+++ EXERCISE MATERIAL
(* ===== verification/_CoqProject ===== *)
-Q . S2P
Prelude.v
Frame.v
S1gTim.v
Radiotap.v
Michael.v
Skb.v
Amsdu.v
AmsduProofs.v
Chandef.v
ChandefProofs.v
Mle.v
Ttlm.v
Element.v
ElementProofs.v
MleDefrag.v
ElemSizes.v
Parse.v
ParseProofs.v
ParseFull.v
Key.v
Wep.v
Tkip.v
TkipFrame.v
Ccmp.v
Bip.v
Reorder.v
ReorderSpec.v
ReorderRefine.v
ReorderProps.v
TxQueue.v
TxQueueProofs.v
MldReorder.v
MldReorderProofs.v
Fragment.v
FragmentProofs.v
SequenceProofs.v
Agg.v
AggFrames.v
AggFrameProofs.v
TtlmFrame.v
AggRx.v
AggTx.v
AggWork.v
AggLogic.v
AggInterrupts.v
AggWp.v
AggHandlers.v
AggProofs.v
AggProps.v
StateMonad.v
Mesh.v
MeshPlink.v
MeshRun.v
MeshSpec.v
MeshInv.v
MeshRefine.v
MeshHandlers.v
MeshOps.v
MeshAgree.v
MeshNet.v
MeshProps.v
++++++
AIM OF THE TASK
The answer must be a word-for-word restatement of the records.

SOLUTION FOR THIS TASK
(* ===== verification/_CoqProject ===== *)
-Q . S2P
Prelude.v
Frame.v
S1gTim.v
Radiotap.v
Michael.v
Skb.v
Amsdu.v
AmsduProofs.v
Chandef.v
ChandefProofs.v
Mle.v
Ttlm.v
Element.v
ElementProofs.v
MleDefrag.v
ElemSizes.v
Parse.v
ParseProofs.v
ParseFull.v
Key.v
Wep.v
Tkip.v
TkipFrame.v
Ccmp.v
Bip.v
Reorder.v
ReorderSpec.v
ReorderRefine.v
ReorderProps.v
TxQueue.v
TxQueueProofs.v
MldReorder.v
MldReorderProofs.v
Fragment.v
FragmentProofs.v
SequenceProofs.v
Agg.v
AggFrames.v
AggFrameProofs.v
TtlmFrame.v
AggRx.v
AggTx.v
AggWork.v
AggLogic.v
AggInterrupts.v
AggWp.v
AggHandlers.v
AggProofs.v
AggProps.v
StateMonad.v
Mesh.v
MeshPlink.v
MeshRun.v
MeshSpec.v
MeshInv.v
MeshRefine.v
MeshHandlers.v
MeshOps.v
MeshAgree.v
MeshNet.v
MeshProps.v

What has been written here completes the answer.